Directions for this task =
Look through the data below and extract, unchanged, the lines from the one that contains "rewrite Hact in Hrs." to the one that contains "Lemma keeps_registry_train_xgboost X_train", both included.

---------- Material for this task

Lemma train_succeeds input out uri experiment w
    X_train y_train X_val y_val train_data validation_data :
  faults w = [] → active_run w = None →
  load_pickle (input +:+ "/train.pkl") = Return (X_train, y_train) →
  load_pickle (input +:+ "/validation.pkl") = Return (X_val, y_val) →
  xgb_DMatrix X_train y_train = Return train_data →
  xgb_DMatrix X_val y_val = Return validation_data →
  (∀ p, ∃ booster rmse,
     xgb_train_point p train_data validation_data = Return booster ∧
     xgb_rmse y_val booster validation_data = Return rmse) →
  (∀ p, ∃ rf rmse,
     rf_fit_point p X_train y_train = Return rf ∧
     rf_rmse y_val rf X_val = Return rmse) →
  ∃ rf_runs xgb_runs s,
    train input out uri experiment w
      = (Return tt,
         with_runs (rf_runs ++ xgb_runs ++ runs w) None
           (selection_started uri experiment w)) ∧
    length rf_runs = 10 ∧ length xgb_runs = 10 ∧
    experiment_index experiment
      (experiments (selection_started uri experiment w)) = Some s ∧
    Forall (search_run_in s "random-forest-regressor") rf_runs ∧
    Forall (search_run_in s "xgboost-regressor") xgb_runs.
Proof.
  intros Hf Ha Etr Eva Etd Evd Hx Hr.
  rewrite train_started by done.
  destruct (selection_started_answered uri experiment w Hf)
    as (s & Hs & Hact & Hruns & Har & Hreg & Hf1 & _).
  set (w1 := selection_started uri experiment w) in *.
  unfold bind at 1. unfold lift at 1. rewrite Etr.
  unfold bind at 1. unfold lift at 1. rewrite Eva. cbn [fst snd].
  unfold bind at 1.
  destruct (train_xgboost_logged X_train y_train X_val y_val train_data
              validation_data w1) as (xs & -> & Hlx & Hxs); [done|congruence|done..|].
  destruct (train_random_forest_logged X_train y_train X_val y_val
              (with_runs (xs ++ runs w1) None w1)) as (rs & -> & Hlr & Hrs);
    [done..|].
  rewrite Hact in Hxs. cbn [active_experiment with_runs default] in Hxs, Hrs.
  rewrite Hact in Hrs. cbn [default] in Hrs. unfold id in Hxs, Hrs.
  exists rs, xs, s. split; [|done].
  cbn [runs with_runs]. rewrite Hruns. reflexivity.
Qed.


End TrainRuns.


Section TrainFailures.
Context {L : Learner} {T : Search}.

Lemma keeps_registry_fmin_trials fn space n trials :
  (∀ p, keeps registry (fn p)) → keeps registry (fmin_trials fn space n trials).
Proof.
  intros Hfn. revert trials. induction n as [|n IH]; intros trials; simpl.
  - apply keeps_ret.
  - apply keeps_bind; [apply Hfn|]. intros r. apply IH.
Qed.

Lemma keeps_registry_fmin fn space n :
  (∀ p, keeps registry (fn p)) → keeps registry (fmin fn space n).
Proof.
  intros Hfn. unfold fmin.
  apply keeps_bind; [by apply keeps_registry_fmin_trials|].
  intros trials. destruct (argmin trials); [apply keeps_ret|apply keeps_raise].
Qed.

Lemma keeps_registry_train_xgboost X_train y_train X_val y_val :
  keeps registry (train_xgboost X_train y_train X_val y_val).
Proof.
  unfold train_xgboost, autolog. cbv zeta.
  apply keeps_bind; [apply keeps_ret|]. intros _.
  do 2 (apply keeps_bind; [apply keeps_lift|]; intros ?).
  apply keeps_bind; [|intros; apply keeps_ret].
  apply keeps_registry_fmin. intros p.
  apply keeps_bind; [|intros; apply keeps_ret].
  apply keeps_registry_with_start_run.
  apply keeps_bind; [apply keeps_registry_set_tag|]. intros _.
  do 2 (apply keeps_bind; [apply keeps_lift|]; intros ?).
  apply keeps_bind; [apply keeps_registry_log_metric|]. intros _.
  apply keeps_ret.
Qed.

Lemma keeps_registry_train_random_forest X_train y_train X_val y_val :
  keeps registry (train_random_forest_regressor X_train y_train X_val y_val).
Proof.
  unfold train_random_forest_regressor, autolog. cbv zeta.
  apply keeps_bind; [apply keeps_ret|]. intros _.
  apply keeps_bind; [|intros; apply keeps_ret].
  apply keeps_registry_fmin. intros p.
  apply keeps_bind; [|intros; apply keeps_ret].
  apply keeps_registry_with_start_run.
  apply keeps_bind; [apply keeps_registry_set_tag|]. intros _.
  do 2 (apply keeps_bind; [apply keeps_lift|]; intros ?).
  apply keeps_bind; [apply keeps_registry_log_metric|]. intros _.
  apply keeps_ret.
Qed.

Lemma keeps_registry_train input out uri experiment :
  keeps registry (train input out uri experiment).
Proof.
  unfold train.
  apply keeps_bind; [by intros w|]. intros _.
  apply keeps_bind; [apply keeps_registry_set_experiment|]. intros _.
  apply keeps_bind; [by intros w|]. intros u.
  apply keeps_bind; [apply keeps_ret|]. intros _.
  apply keeps_bind; [unfold list_experiments; by apply keeps_service_call|].
  intros es.
  apply keeps_bind; [apply keeps_ret|]. intros _.
  do 2 (apply keeps_bind; [apply keeps_lift|]; intros ?).
  apply keeps_bind; [apply keeps_registry_train_xgboost|]. intros _.
  apply keeps_registry_train_random_forest.
Qed.

(** X12.  Training never registers a model.  On every path, whatever the
    service, the search and the learner answer, [train] leaves the model
    registry exactly as it found it. *)
Theorem train_keeps_registry input out uri experiment w :
  registry (snd (train input out uri experiment w)) = registry w.
Proof. apply keeps_registry_train. Qed.

(** X13.  [train] needs the train and validation splits only, and loads
    them after the experiment is set up.  When one of the two cannot be
    loaded, it raises the failure of the first that fails; the experiment
    exists by then and is the active one, and no run was started. *)
Theorem train_missing_split input out uri experiment w e :
  faults w = [] →
  load_pickle (input +:+ "/train.pkl") = Raise e ∨
  (∃ split, load_pickle (input +:+ "/train.pkl") = Return split ∧
            load_pickle (input +:+ "/validation.pkl") = Raise e) →
  ∃ w' s,
    train input out uri experiment w = (Raise e, w') ∧
    experiment_index experiment (experiments w') = Some s ∧
    active_experiment w' = Some s ∧
    runs w' = runs w.
Proof.
  intros Hf Hload. rewrite train_started by done.
  destruct (selection_started_answered uri experiment w Hf)
    as (s & Hs & Hact & Hruns & _).
  exists (selection_started uri experiment w), s. split; [|done].
  unfold bind, lift. destruct Hload as [->|(split & -> & ->)]; done.
Qed.

Lemma fmin_first_trial_raises fn space n w e w' :
  fn (tpe_suggest space []) w = (Raise e, w') →
  fmin fn space (S n) w = (Raise e, w').
Proof.
  intros Hfn. unfold fmin. unfold bind at 1. cbn [fmin_trials].
  unfold bind at 1. by rewrite Hfn.
Qed.

(** X14.  A failing trial ends the whole training.  When the splits load
    and convert but [xgb.train] raises at the first point that the search
    suggests, [train] raises that exception: the run of the trial is left
    closed and marked FAILED, with the family tag and no metric, no further
    point is tried and the random forest search is never started. *)
Theorem train_first_trial_fails input out uri experiment w
    X_train y_train X_val y_val train_data validation_data e :
  faults w = [] → active_run w = None →
  load_pickle (input +:+ "/train.pkl") = Return (X_train, y_train) →
  load_pickle (input +:+ "/validation.pkl") = Return (X_val, y_val) →
  xgb_DMatrix X_train y_train = Return train_data →
  xgb_DMatrix X_val y_val = Return validation_data →
  (∀ space, xgb_train_point (tpe_suggest space []) train_data validation_data
            = Raise e) →
  ∃ w' s id,
    train input out uri experiment w = (Raise e, w') ∧
    experiment_index experiment (experiments w') = Some s ∧
    runs w' = failed_run id s "xgboost-regressor" ∅ :: runs w ∧
    active_run w' = None.
Proof.
  intros Hf Ha Etr Eva Etd Evd Hfail. rewrite train_started by done.
  destruct (selection_started_answered uri experiment w Hf)
    as (s & Hs & Hact & Hruns & Har & _ & Hf1 & _).
  set (w1 := selection_started uri experiment w) in *.
  assert (active_run w1 = None) as Ha1 by congruence.
  unfold bind at 1. unfold lift at 1. rewrite Etr.
  unfold bind at 1. unfold lift at 1. rewrite Eva. cbn [fst snd].
  unfold bind at 1. unfold train_xgboost, autolog. cbv zeta.
  unfold bind at 1. unfold ret at 1.
  unfold bind at 1. unfold lift at 1. rewrite Etd.
  unfold bind at 1. unfold lift at 1. rewrite Evd.
  unfold bind at 1.
  set (id := fresh (run_ids (runs w1))).
  assert (id ∉ run_ids (runs w1)) as Hid by apply fresh_run_id.
  erewrite (fmin_first_trial_raises _ _ 9); cycle 1.
  { unfold bind at 1.
    unfold with_start_run, bind. rewrite start_run_answered by done.
    unfold try_finally. fold id.
    erewrite set_tag_active by (simpl; done).
    cbn [runs with_runs]. rewrite (update_run_new id) by done.
    unfold lift. rewrite Hfail.
    erewrite end_run_active by (simpl; done).
    cbn [runs with_runs]. rewrite (update_run_new id) by done.
    reflexivity. }
  eexists _, s, id. split; [reflexivity|].
  cbn [runs with_runs experiments active_run]. rewrite Hruns, Hact.
  by repeat split.
Qed.

End TrainFailures.

Lemma train_missing_split_witness :
  ∃ w' s,
    train (T := no_validation_split_search) "data" None example_uri "hpo" fresh_world
      = (Raise (OSError "data/validation.pkl"), w') ∧
    experiment_index "hpo" (experiments w') = Some s ∧
    active_experiment w' = Some s ∧
    runs w' = runs fresh_world.
Proof.
  apply (train_missing_split (T := no_validation_split_search) "data" None
           example_uri "hpo" fresh_world); [reflexivity|].
  right. exists (tt, tt). split; reflexivity.
Defined.

Lemma train_first_trial_fails_witness :
  ∃ w' s id,
    train (T := failing_search) "data" None example_uri "hpo" fresh_world
      = (Raise (ValueError "xgboost training failed"), w') ∧
    experiment_index "hpo" (experiments w') = Some s ∧
    runs w' = failed_run id s "xgboost-regressor" ∅ :: runs fresh_world ∧
    active_run w' = None.
Proof.
  apply (train_first_trial_fails (T := failing_search) "data" None example_uri
           "hpo" fresh_world true true true true tt tt); try reflexivity.
Defined.

(** ** The entry points *)

Section EntryPointProperties.
Context {L : Learner} {T : Search}.

(** X15.  What the printed line means.  Whenever the entry point of
    select_and_register.py gets to print, the line tells what happened to
    the registry: after "updated" the model has exactly one more version, in
    Staging, and after "not updated" the registry is as it was. *)
Theorem main_message_tells_registry input environ w msg w' :
  select_and_register_main input environ w = (Return msg, w') →
  let name := getenv environ "MLFLOW_MODEL_NAME" "nyc-bus-delay-predictor" in
  (msg = "model " +:+ name +:+ " updated" ∧
   ∃ mv, registry w' = <[name := versions_of name w ++ [mv]]> (registry w) ∧
         version mv = next_version (versions_of name w) ∧
         current_stage mv = Staging) ∨
  (msg = "model " +:+ name +:+ " not updated" ∧ registry w' = registry w).
Proof.
  unfold select_and_register_main. cbv zeta. intros Hmain.
  apply bind_returns in Hmain as (best & w1 & Hsel & Hmain).
  apply bind_returns in Hmain as (rc & w2 & Hreg & Hmain).
  injection Hmain as <- <-.
  assert (registry w1 = registry w) as Hk.
  { pose proof (keeps_registry_select_model input 5
                  (getenv environ "MLFLOW_TRACKING_URI" "http://127.0.0.1:5000")
                  (getenv environ "MLFLOW_HPO_EXPERIMENT_NAME"
                     "nyc-bus-delay-predictor-hpo")
                  (getenv environ "MLFLOW_SELECT_EXPERIMENT_NAME"
                     "nyc-bus-delay-predictor-select") w) as Hkeep.
    by rewrite Hsel in Hkeep. }
  set (name := getenv environ "MLFLOW_MODEL_NAME" "nyc-bus-delay-predictor") in *.
  set (uri := getenv environ "MLFLOW_TRACKING_URI" "http://127.0.0.1:5000") in *.
  destruct (register_model_paths best uri name w1) as [[Hs Hne]|(w1' & Hs & Hr)].
  - rewrite Hreg in Hs, Hne. simpl in *. destruct rc; [done|].
    right. split; [done|]. destruct Hs as [Hs _]. congruence.
  - rewrite Hreg in Hr.
    destruct (stage_candidate_paths best name w1') as [_ Hp].
    rewrite <- Hr in Hp. simpl in Hp.
    destruct Hp as [[_ [e ?]]|[[_ [e ?]]|[Hp Hrc]]]; [done..|].
    injection Hrc as ->. left. split; [done|].
    assert (versions_of name w1' = versions_of name w) as Hv.
    { unfold versions_of. destruct Hs as [-> _]. by rewrite Hk. }
    rewrite Hv in Hp. destruct Hs as [Hs _]. rewrite Hs, Hk in Hp.
    by eexists.
Qed.

End EntryPointProperties.

Lemma main_message_tells_registry_witness :
  let w' := snd (select_and_register_main (L := toy_learner) "data" example_environ
                   five_runs_world) in
  ("model nyc-bus-delay-predictor updated"
     = "model " +:+ "nyc-bus-delay-predictor" +:+ " updated" ∧
   ∃ mv, registry w'
           = <[ "nyc-bus-delay-predictor" :=
                  versions_of "nyc-bus-delay-predictor" five_runs_world ++ [mv] ]>
               (registry five_runs_world) ∧
         version mv = next_version (versions_of "nyc-bus-delay-predictor"
                                      five_runs_world) ∧
         current_stage mv = Staging) ∨
  ("model nyc-bus-delay-predictor updated"
     = "model " +:+ "nyc-bus-delay-predictor" +:+ " not updated" ∧
   registry w' = registry five_runs_world).
Proof.
  apply (main_message_tells_registry (L := toy_learner) "data" example_environ
           five_runs_world "model nyc-bus-delay-predictor updated").
  vm_compute. reflexivity.
Defined.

--------------------

Response box =
  rewrite Hact in Hrs. cbn [default] in Hrs. unfold id in Hxs, Hrs.
  exists rs, xs, s. split; [|done].
  cbn [runs with_runs]. rewrite Hruns. reflexivity.
Qed.


End TrainRuns.


Section TrainFailures.
Context {L : Learner} {T : Search}.

Lemma keeps_registry_fmin_trials fn space n trials :
  (∀ p, keeps registry (fn p)) → keeps registry (fmin_trials fn space n trials).
Proof.
  intros Hfn. revert trials. induction n as [|n IH]; intros trials; simpl.
  - apply keeps_ret.
  - apply keeps_bind; [apply Hfn|]. intros r. apply IH.
Qed.

Lemma keeps_registry_fmin fn space n :
  (∀ p, keeps registry (fn p)) → keeps registry (fmin fn space n).
Proof.
  intros Hfn. unfold fmin.
  apply keeps_bind; [by apply keeps_registry_fmin_trials|].
  intros trials. destruct (argmin trials); [apply keeps_ret|apply keeps_raise].
Qed.

Lemma keeps_registry_train_xgboost X_train y_train X_val y_val :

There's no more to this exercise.